While the ultimate goal of interactive theorem proving is to prove theorems, it can really help to test them first. Testing theorems, specifically using property-based testing, helps users identify incorrect definitions and theorem statements before they waste time on a proof that could never succeed. Unfortunately, the testing infrastructure provided by modern theorem provers has yet to reach its full potential. Even QuickChick, the state-of-the-art property-based testing framework for Rocq, which offers random generation for data satisfying inductively defined relations, often requires substantial effort and expertise to be used effectively.
This is in part because this effectiveness is heavily sensitive to both the order that hypotheses appear within a theorem, and to the order that inductive constraints appear within the inductive relations involved.

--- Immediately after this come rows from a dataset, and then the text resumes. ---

(** A batch is promoted in the background when the new head is reported. *)
Lemma working : exists w, reachable 10 (chain_at a1) w /\ w_up w = true /\ room 10 (chain_at a1) w /\ (1%nat, RqReset moved) ∈ w_accepted w /\ length (w_runs w) = 1%nat.
Proof.
  destruct (NewTxPool_ok 10 (chain_at a1) (chain_at_ok a1)) as (p0 & E0 & H0 & _). destruct (addTxs_ok p0 batch false H0 (fill_ok (OpAdd batch false) ltac:(constructor))) as (errs & d & p1 & E1 & H1 & _).
  pose proof (after _ (fun p => addTxs p batch false) _ _ E0 E1) as E2. assert (d = Some {[1; 2]}) as -> by (computed (fun r : list (option pool_err) * option accountSet * TxPool => r.1.2) (@None accountSet) E2).
  assert (zlen (pool_txs p1) = 5) as Hs by (computed (fun r : list (option pool_err) * option accountSet * TxPool => zlen (pool_txs r.2)) 0 E2).
  eexists. split; [eexists; split; [exists p0; split; [exact E0|reflexivity]|]|].
  - eapply rtc_l; [right; eapply e_add; [exact (fill_ok (OpAdd batch false) ltac:(constructor))|exact E1]|]. eapply rtc_l; [right; apply (e_promote _ _ _ []); [split; reflexivity|reflexivity]|].
    eapply rtc_l; [left; eapply i_launch; reflexivity|]. apply rtc_once. right. apply (e_head _ _ _ (blk_header b2)); [split; reflexivity|apply (move_ready a1 _ eq_refl)|apply (move_ready a1 _ eq_refl)].
  - split; [reflexivity|]. split; [|split; [apply elem_of_app; right; constructor|reflexivity]]. unfold room. cbn [w_pool w_runs w_loop accept]. rewrite Hs. vm_compute. reflexivity.
Qed.

Lemma a1_number : big_Uint64 (Types.Number (blk_header (CurrentBlock (chain_at a1)))) < Z.of_nat 10.
Proof. reflexivity. Qed.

In this talk, we present a novel strategy for testing theorems that is highly effective, fully automatic, and robust to equivalent formulations of theorem and definition statements. To do so, we characterize the exponentially large space of possible QuickChick-style properties and generators as solutions to a constrained scheduling problem. To find the best property or generator in this space, we estimate effectiveness by introducing a notion of “density” for inductive relations, which approximates the tendency for a generator to succeed given arbitrary inputs. We implement our algorithm on top of the QuickChick framework for Rocq and evaluate it in a number of case studies from the literature, demonstrating that our push-button automation is on par with and in some cases even more effective at finding bugs than expertly handcrafted tests.